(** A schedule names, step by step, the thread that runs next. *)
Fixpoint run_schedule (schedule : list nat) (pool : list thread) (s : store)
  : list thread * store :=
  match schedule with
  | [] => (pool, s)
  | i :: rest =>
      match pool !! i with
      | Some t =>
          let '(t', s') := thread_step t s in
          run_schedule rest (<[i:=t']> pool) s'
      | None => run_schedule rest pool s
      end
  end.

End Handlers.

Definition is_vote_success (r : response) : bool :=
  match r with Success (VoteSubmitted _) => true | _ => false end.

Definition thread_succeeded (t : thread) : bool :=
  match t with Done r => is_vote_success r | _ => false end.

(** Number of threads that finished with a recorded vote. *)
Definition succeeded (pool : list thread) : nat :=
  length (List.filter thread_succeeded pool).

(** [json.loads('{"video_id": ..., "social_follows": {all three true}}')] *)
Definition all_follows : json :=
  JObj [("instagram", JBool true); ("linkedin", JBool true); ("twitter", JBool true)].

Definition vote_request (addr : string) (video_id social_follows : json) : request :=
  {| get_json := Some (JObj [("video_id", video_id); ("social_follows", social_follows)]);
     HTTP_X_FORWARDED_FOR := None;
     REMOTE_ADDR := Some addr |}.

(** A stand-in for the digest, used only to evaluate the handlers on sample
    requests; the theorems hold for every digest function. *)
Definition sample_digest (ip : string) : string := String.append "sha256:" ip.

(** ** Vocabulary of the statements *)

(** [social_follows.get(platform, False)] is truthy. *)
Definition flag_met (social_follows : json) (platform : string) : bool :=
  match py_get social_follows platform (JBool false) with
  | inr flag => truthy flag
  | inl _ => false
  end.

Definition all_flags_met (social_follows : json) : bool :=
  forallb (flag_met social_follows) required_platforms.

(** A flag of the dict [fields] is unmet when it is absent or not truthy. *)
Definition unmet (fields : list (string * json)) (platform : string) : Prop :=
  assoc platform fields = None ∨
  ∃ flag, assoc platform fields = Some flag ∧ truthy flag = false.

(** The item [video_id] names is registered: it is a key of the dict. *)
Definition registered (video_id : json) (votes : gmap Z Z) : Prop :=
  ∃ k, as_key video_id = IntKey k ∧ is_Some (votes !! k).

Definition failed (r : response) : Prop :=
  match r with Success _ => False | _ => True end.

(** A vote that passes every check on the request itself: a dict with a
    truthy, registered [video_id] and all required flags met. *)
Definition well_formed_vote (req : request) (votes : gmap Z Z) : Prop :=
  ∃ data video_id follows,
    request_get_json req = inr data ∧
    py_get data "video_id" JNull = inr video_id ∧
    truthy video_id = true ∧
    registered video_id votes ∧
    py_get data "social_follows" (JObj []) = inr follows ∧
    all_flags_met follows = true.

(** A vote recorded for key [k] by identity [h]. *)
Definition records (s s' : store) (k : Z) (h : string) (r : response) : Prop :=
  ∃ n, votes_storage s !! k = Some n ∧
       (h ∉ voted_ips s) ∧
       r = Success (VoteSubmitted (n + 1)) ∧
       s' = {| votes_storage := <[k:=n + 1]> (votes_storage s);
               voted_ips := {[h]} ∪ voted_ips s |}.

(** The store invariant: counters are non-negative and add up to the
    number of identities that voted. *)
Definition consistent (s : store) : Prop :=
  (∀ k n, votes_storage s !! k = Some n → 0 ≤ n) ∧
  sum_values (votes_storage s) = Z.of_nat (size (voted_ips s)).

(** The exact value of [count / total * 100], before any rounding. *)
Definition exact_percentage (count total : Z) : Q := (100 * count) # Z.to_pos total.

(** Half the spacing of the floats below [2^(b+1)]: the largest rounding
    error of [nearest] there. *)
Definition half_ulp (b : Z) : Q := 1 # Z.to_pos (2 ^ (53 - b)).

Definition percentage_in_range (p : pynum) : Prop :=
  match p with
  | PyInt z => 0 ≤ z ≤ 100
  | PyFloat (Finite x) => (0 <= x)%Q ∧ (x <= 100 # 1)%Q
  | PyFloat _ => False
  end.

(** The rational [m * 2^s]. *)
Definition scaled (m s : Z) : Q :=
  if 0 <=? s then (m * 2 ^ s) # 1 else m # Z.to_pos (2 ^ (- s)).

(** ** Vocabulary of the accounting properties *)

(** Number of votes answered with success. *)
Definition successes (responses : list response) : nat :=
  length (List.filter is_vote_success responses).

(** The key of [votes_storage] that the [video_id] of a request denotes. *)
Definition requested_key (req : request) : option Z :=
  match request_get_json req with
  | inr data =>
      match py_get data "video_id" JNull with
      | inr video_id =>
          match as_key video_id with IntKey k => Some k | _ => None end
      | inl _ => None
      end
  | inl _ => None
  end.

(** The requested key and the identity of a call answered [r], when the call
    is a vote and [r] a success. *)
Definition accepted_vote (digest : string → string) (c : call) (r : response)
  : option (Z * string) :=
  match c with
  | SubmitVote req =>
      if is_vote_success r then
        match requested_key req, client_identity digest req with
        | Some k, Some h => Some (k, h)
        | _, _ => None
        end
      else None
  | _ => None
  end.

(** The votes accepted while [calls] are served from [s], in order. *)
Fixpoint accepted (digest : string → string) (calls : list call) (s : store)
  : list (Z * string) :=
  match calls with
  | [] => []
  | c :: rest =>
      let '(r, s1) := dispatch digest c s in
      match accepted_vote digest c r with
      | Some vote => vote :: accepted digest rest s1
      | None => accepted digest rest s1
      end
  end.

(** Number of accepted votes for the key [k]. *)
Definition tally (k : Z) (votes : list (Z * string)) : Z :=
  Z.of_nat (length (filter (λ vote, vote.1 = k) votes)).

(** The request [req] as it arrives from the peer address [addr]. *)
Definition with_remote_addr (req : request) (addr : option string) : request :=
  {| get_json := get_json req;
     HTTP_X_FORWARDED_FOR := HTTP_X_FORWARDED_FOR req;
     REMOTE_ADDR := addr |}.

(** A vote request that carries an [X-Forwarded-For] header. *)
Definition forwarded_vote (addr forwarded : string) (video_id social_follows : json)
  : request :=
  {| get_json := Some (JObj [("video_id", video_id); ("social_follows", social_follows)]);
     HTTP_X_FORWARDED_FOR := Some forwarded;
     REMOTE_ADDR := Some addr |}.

++++++++++++++++++++

▶ Your instructions
Looking at the records above, how many lines include "then"? Please give the number and nothing more.

▶ Exercise answer
2